» Work to complete
Among the lines below, return each one that contains the word "tail".

-- Input material follows --

Lemma two_merge_seek_contents (la lb : list (bytes * V)) :
  weak_order d la -> weak_order d lb ->
  seek_from d t (two_merge_contents d la lb) = two_merge_contents d (seek_from d t la) (seek_from d t lb).
Proof.
  intros Ha Hb. unfold seek_from, two_merge_contents. by rewrite skip_while_merge, shadow_seek.
Qed.
End Seek.

#[export] Program Instance TwoMergeIter_scan : ScanLaws d (TwoMergeIter A B) V := {|
  scannable self all :=
    exists la lb, scannable d (tm_a self) la /\ scannable d (tm_b self) lb
      /\ weak_order d la /\ weak_order d lb /\ length lb < tm_rounds self
      /\ all = two_merge_contents d la lb;
  scan_at := two_merge_at;
|}.
Next Obligation.
  intros self all rest (la & lb & ra & rb & Ha & Hb & Hsa & Hsb & Hr & Hset & ->). simpl.
  pose proof (two_merge_head ra rb _ Hset Hsa Hsb) as Hh.
  destruct (two_merge_contents d ra rb), (tm_current self) as [[]|]; try done; simpl in Hset;
    by destruct ra, rb.
Qed.
Next Obligation.
  intros self all rest (la & lb & ra & rb & Ha & Hb & Hsa & Hsb & Hr & Hset & ->). simpl.
  rewrite (two_merge_head ra rb _ Hset Hsa Hsb).
  destruct (tm_current self) as [[]|]; [by rewrite (scan_key _ _ _ Ha)|by rewrite (scan_key _ _ _ Hb)|done].
Qed.
Next Obligation.
  intros self all rest (la & lb & ra & rb & Ha & Hb & Hsa & Hsb & Hr & Hset & ->). simpl.
  rewrite (two_merge_head ra rb _ Hset Hsa Hsb).
  destruct (tm_current self) as [[]|]; [by rewrite (scan_value _ _ _ Ha)|by rewrite (scan_value _ _ _ Hb)|done].
Qed.
Next Obligation.
  intros self all (la & lb & Ha & Hb & Hsa & Hsb & Hr & ->). cbn [seek_to_first TwoMergeIter_dir].
  unfold two_merge_seek_to_first.
  destruct (scan_first_ok _ _ Ha) as (a & -> & Ha'). cbn [rbind].
  destruct (scan_first_ok _ _ Hb) as (b & -> & Hb'). cbn [rbind]. by eapply settle_ok.
Qed.
Next Obligation.
  intros self all t (la & lb & Ha & Hb & Hsa & Hsb & Hr & ->). cbn [seek TwoMergeIter_dir].
  unfold two_merge_seek.
  destruct (scan_seek_ok _ _ t Ha) as (a & -> & Ha'). cbn [rbind].
  destruct (scan_seek_ok _ _ t Hb) as (b & -> & Hb'). cbn [rbind].
  rewrite two_merge_seek_contents by done. eapply settle_ok; try done.
  - by apply weak_order_skip.
  - by apply weak_order_skip.
  - unfold seek_from. pose proof (length_skip_while (fun kv => kbefore d kv.1 t) lb). lia.
Qed.
Next Obligation.
  intros self all rest (la & lb & ra & rb & Ha & Hb & Hsa & Hsb & Hr & Hset & ->).
  cbn [next TwoMergeIter_dir]. unfold two_merge_next.
  pose proof (two_merge_step ra rb _ Hset Hsa Hsb) as Hs.
  destruct (tm_current self) as [[]|] eqn:Hc.
  - destruct Hs as (x & ra' & -> & ->). destruct (scan_next_ok _ _ _ Ha) as (a & -> & Ha').
    cbn [rbind tail] in *. eapply settle_ok; try done. by apply weak_order_tail in Hsa.
  - destruct Hs as (y & rb' & -> & ->). destruct (scan_next_ok _ _ _ Hb) as (b & -> & Hb').
    cbn [rbind tail] in *. eapply settle_ok; try done; [by apply weak_order_tail in Hsb|simpl in Hr; lia].
  - rewrite Hs. exists self. split; [done|]. exists la, lb, ra, rb. rewrite Hc. by split_and!.
Qed.
End Correct.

-- Input material concluded --

» Answer below
    cbn [rbind tail] in *. eapply settle_ok; try done. by apply weak_order_tail in Hsa.
    cbn [rbind tail] in *. eapply settle_ok; try done; [by apply weak_order_tail in Hsb|simpl in Hr; lia].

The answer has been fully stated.